# TASK OBJECTIVE
All lines holding the string "pandas" should be copied from the data below.

(Stored data)
★ ★ ★ ★

(** * PyAnalyzer: the analysis core of [app.py]

    A shallow embedding of the [PyAnalyzer] class of [src/app.py] and of the
    module-level bootstrap of the [outputs] folder.  The class is a thin
    layer over pandas, matplotlib and seaborn; the calls it makes into those
    libraries are modelled here on structured data (a data frame is a list of
    named, typed columns of cells), the file system is a finite map from
    paths to inodes, and pyplot is a stack of figures.  Floating-point
    results and text rendering of pandas objects are kept symbolic. *)

From stdpp Require Import base option list gmap strings pretty sorting.
From Stdlib Require Import Ascii QArith Qcanon.

Set Default Proof Using "Type".
Set Warnings "-clear-no-such-hyp".

(** ** Python strings and [os.path] *)

Module Str.

(** [s[i:]] and [s[:i]] for [0 <= i]. *)
Fixpoint from (i : nat) (s : string) : string :=
  match i, s with
  | O, _ => s
  | S _, EmptyString => EmptyString
  | S i', String _ r => from i' r
  end.

Fixpoint upto (i : nat) (s : string) : string :=
  match i, s with
  | O, _ => EmptyString
  | S _, EmptyString => EmptyString
  | S i', String a r => String a (upto i' r)
  end.

(** [s.rfind(c)]: the index of the last occurrence of [c], or [-1]. *)
Fixpoint rfind (c : ascii) (s : string) : Z :=
  match s with
  | EmptyString => (-1)%Z
  | String a r =>
      let i := rfind c r in
      if (0 <=? i)%Z then (i + 1)%Z
      else if decide (a = c) then 0%Z else (-1)%Z
  end.

(** [c in s] for a one-character [c]. *)
Fixpoint mem (c : ascii) (s : string) : Prop :=
  match s with
  | EmptyString => False
  | String a r => a = c ∨ mem c r
  end.

(** [sub in s]: [sub] occurs in [s] as a contiguous substring. *)
Definition contains (s sub : string) : Prop :=
  ∃ pre post, s = pre +:+ sub +:+ post.

(** Every character of [s] is [c]. *)
Fixpoint all_eq (c : ascii) (s : string) : bool :=
  match s with
  | EmptyString => true
  | String a r => bool_decide (a = c) && all_eq c r
  end.

End Str.

Module OsPath.

Definition sep : ascii := "/"%char.
Definition extsep : ascii := "."%char.

(** [posixpath.basename]: [i = p.rfind('/') + 1; return p[i:]]. *)
Definition basename (p : string) : string :=
  let i := (Str.rfind sep p + 1)%Z in
  Str.from (Z.to_nat i) p.

(** [posixpath.dirname]: the part before the last slash, with trailing
    slashes removed unless the head consists of slashes only. *)
Fixpoint rstrip_sep_rev (r : string) : string :=
  match r with
  | String a r' => if decide (a = sep) then rstrip_sep_rev r' else r
  | EmptyString => EmptyString
  end.

Definition rstrip_sep (s : string) : string :=
  String.rev (rstrip_sep_rev (String.rev s)).

Definition dirname (p : string) : string :=
  let i := (Str.rfind sep p + 1)%Z in
  let head := Str.upto (Z.to_nat i) p in
  if Str.all_eq sep head then head else rstrip_sep head.

(** [genericpath._splitext]: the extension starts at the last dot of the
    last path component, unless only dots precede it there. *)
Definition splitext (p : string) : string * string :=
  let sepIndex := Str.rfind sep p in
  let dotIndex := Str.rfind extsep p in
  if (sepIndex <? dotIndex)%Z then
    let lead :=
      Str.upto (Z.to_nat (dotIndex - (sepIndex + 1)))
               (Str.from (Z.to_nat (sepIndex + 1)) p) in
    if Str.all_eq extsep lead then (p, EmptyString)
    else (Str.upto (Z.to_nat dotIndex) p, Str.from (Z.to_nat dotIndex) p)
  else (p, EmptyString).

End OsPath.

(** ** pandas: series, data frames and the operations the class calls *)

Module Pd.

(** The dtypes [pd.read_csv] infers with its default arguments. *)
Inductive dtype := int64 | float64 | bool_ | object_.

(** A non-missing entry.  A finite float is the rational it denotes. *)
Inductive scalar :=
| Int (z : Z)
| Float (q : Qc)
| Bool (b : bool)
| Str (s : string).

(** An entry of a column; [None] is a missing value (NaN). *)
Definition cell : Type := option scalar.

Record Series := { s_dtype : dtype; s_values : list cell }.

(** A frame: the length of its index and its columns in file order. *)
Record DataFrame := { index_len : nat; cols : list (string * Series) }.

Global Instance dtype_eq_dec : EqDecision dtype.
Proof. solve_decision. Defined.
Global Instance scalar_eq_dec : EqDecision scalar.
Proof. solve_decision. Defined.

(** [df.columns], [df.shape], [df.dtypes]. *)
Definition columns (df : DataFrame) : list string := (cols df).*1.
Definition shape (df : DataFrame) : nat * nat := (index_len df, length (cols df)).
Definition dtypes (df : DataFrame) : list (string * dtype) :=
  (λ c, (c.1, s_dtype c.2)) <$> cols df.

(** [column in df.columns]. *)
Definition has_column (df : DataFrame) (column : string) : bool :=
  bool_decide (column ∈ columns df).

(** [df[column]]: the first column of that name ([KeyError] if none). *)
Fixpoint assoc (column : string) (l : list (string * Series)) : option Series :=
  match l with
  | [] => None
  | (c, s) :: l' => if decide (c = column) then Some s else assoc column l'
  end.
Definition getitem (df : DataFrame) (column : string) : option Series :=
  assoc column (cols df).

(** [pd.api.types.is_numeric_dtype]: integer, float and boolean dtypes. *)
Definition is_numeric_dtype (d : dtype) : bool :=
  match d with
  | int64 | float64 | bool_ => true
  | object_ => false
  end.

(** [df.isnull().sum()]: per column, the number of missing entries. *)
Definition isnull (s : Series) : list bool := (λ c : cell, bool_decide (c = None)) <$> s_values s.
Definition sum_bool (l : list bool) : nat := length (filter (λ b, b = true) l).
Definition isnull_sum (df : DataFrame) : list (string * nat) :=
  (λ c, (c.1, sum_bool (isnull c.2))) <$> cols df.

(** What [read_csv] guarantees of the frame it returns: at least one
    column, distinct column names, columns as long as the index. *)
Record parsed (df : DataFrame) : Prop := {
  parsed_nonempty : cols df ≠ [];
  parsed_names : NoDup (columns df);
  parsed_len : ∀ c s, (c, s) ∈ cols df → length (s_values s) = index_len df
}.

Section value_counts.
Context {A : Type} `{EqDecision A}.

(** The counting loop of the hash table: keys stay in the order in
    which they were first inserted. *)
Fixpoint bump (v : A) (t : list (A * nat)) : list (A * nat) :=
  match t with
  | [] => [(v, 1%nat)]
  | (k, c) :: t' =>
      if decide (k = v) then (k, S c) :: t' else (k, c) :: bump v t'
  end.

Definition count_table (l : list A) : list (A * nat) :=
  foldl (λ t v, bump v t) [] l.

(** [sort_values(ascending=False)] on the counts, as an insertion
    sort: larger counts first, and equal counts keep the order they had
    in the table, which is the order pandas shows them in. *)
Fixpoint insert_desc (e : A * nat) (s : list (A * nat)) : list (A * nat) :=
  match s with
  | [] => [e]
  | y :: s' =>
      if decide (e.2 < y.2)%nat then y :: insert_desc e s' else e :: y :: s'
  end.

Definition sort_values_desc (t : list (A * nat)) : list (A * nat) :=
  foldr insert_desc [] t.

(** [Series.value_counts()] with its defaults ([sort=True],
    [ascending=False], [dropna=True]) on the entries of a column. *)
Definition value_counts_of (l : list (option A)) : list (A * nat) :=
  sort_values_desc (count_table (omap id l)).

(** [.head(n)], that is [iloc[:n]]: a negative [n] drops the last
    [-n] rows. *)
Definition head {B} (n : Z) (l : list B) : list B :=
  if (0 <=? n)%Z then take (Z.to_nat n) l
  else take (length l - Z.to_nat (- n)) l.

End value_counts.

Definition value_counts (s : Series) : list (scalar * nat) :=
  value_counts_of (s_values s).

End Pd.

Module Describe.
Import Pd.

(** The float64 reductions of [describe()], kept symbolic: a statistic
    is named by the reduction and the data it is taken over.  Quantiles
    are those of [Series.quantile], whose default interpolation is
    linear. *)
Inductive reduction := mean | std | min | quantile_linear (q : Qc) | max.

Inductive stat :=
| Count (n : nat)
| Reduce (r : reduction) (data : list scalar)
| Unique (n : nat)
| Top (v : option scalar)
| Freq (n : option nat).

Definition table : Type := list (string * list (string * stat)).

(** [Series.count()]: the number of non-missing entries. *)
Definition count (s : Series) : nat := length (omap id (s_values s)).

Definition describe_numeric_1d (s : Series) : list (string * stat) :=
  let data := omap id (s_values s) in
  [ ("count", Count (count s));
    ("mean", Reduce mean data);
    ("std", Reduce std data);
    ("min", Reduce min data);
    ("25%", Reduce (quantile_linear (Q2Qc (1 # 4))) data);
    ("50%", Reduce (quantile_linear (Q2Qc (1 # 2))) data);
    ("75%", Reduce (quantile_linear (Q2Qc (3 # 4))) data);
    ("max", Reduce max data) ].

Definition describe_categorical_1d (s : Series) : list (string * stat) :=
  let objcounts := value_counts s in
  [ ("count", Count (count s));
    ("unique", Unique (length objcounts));
    ("top", Top (fst <$> objcounts !! 0%nat));
    ("freq", Freq (snd <$> objcounts !! 0%nat)) ].

(** [select_describe_func]: booleans are described as categories. *)
Definition describe_1d (s : Series) : list (string * stat) :=
  match s_dtype s with
  | bool_ => describe_categorical_1d s
  | int64 | float64 => describe_numeric_1d s
  | object_ => describe_categorical_1d s
  end.

(** [select_dtypes(include=[np.number])]. *)
Definition is_number (d : dtype) : bool :=
  match d with
  | int64 | float64 => true
  | bool_ | object_ => false
  end.

Definition select_number (df : DataFrame) : list (string * Series) :=
  filter (λ c, is_number (s_dtype c.2) = true) (cols df).

(** [DataFrame.describe()] with no [include]/[exclude]: the numeric
    columns when there are some, every column otherwise; [None] is the
    [ValueError] raised for a frame without columns. *)
Definition describe (df : DataFrame) : option table :=
  match cols df with
  | [] => None
  | _ :: _ =>
      let data := select_number df in
      let data := match data with [] => cols df | _ :: _ => data end in
      Some ((λ c, (c.1, describe_1d c.2)) <$> data)
  end.

End Describe.

(** ** matplotlib / seaborn: figures *)

Module Plt.
Import Pd.

Record wedge := { w_label : scalar; w_size : nat; w_pct : Q }.

Inductive artist :=
| BarPlot (x : list nat) (y : list scalar) (palette : string)
| PieChart (wedges : list wedge) (autopct : string) (colors : string)
| HistPlot (data : list cell) (bins : Z) (kde : bool) (color : string).

(** [figsize] is [None] for the [rcParams] default. *)
Record Figure := {
  figsize : option (Z * Z);
  artists : list artist;
  title : string;
  xlabel : string;
  ylabel : string;
  tight : bool
}.

Definition new_figure (size : option (Z * Z)) : Figure :=
  {| figsize := size; artists := []; title := ""; xlabel := "";
     ylabel := ""; tight := false |}.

★ ★ ★ ★

# RESPONSE
    layer over pandas, matplotlib and seaborn; the calls it makes into those
    results and text rendering of pandas objects are kept symbolic. *)
(** ** pandas: series, data frames and the operations the class calls *)
    in the table, which is the order pandas shows them in. *)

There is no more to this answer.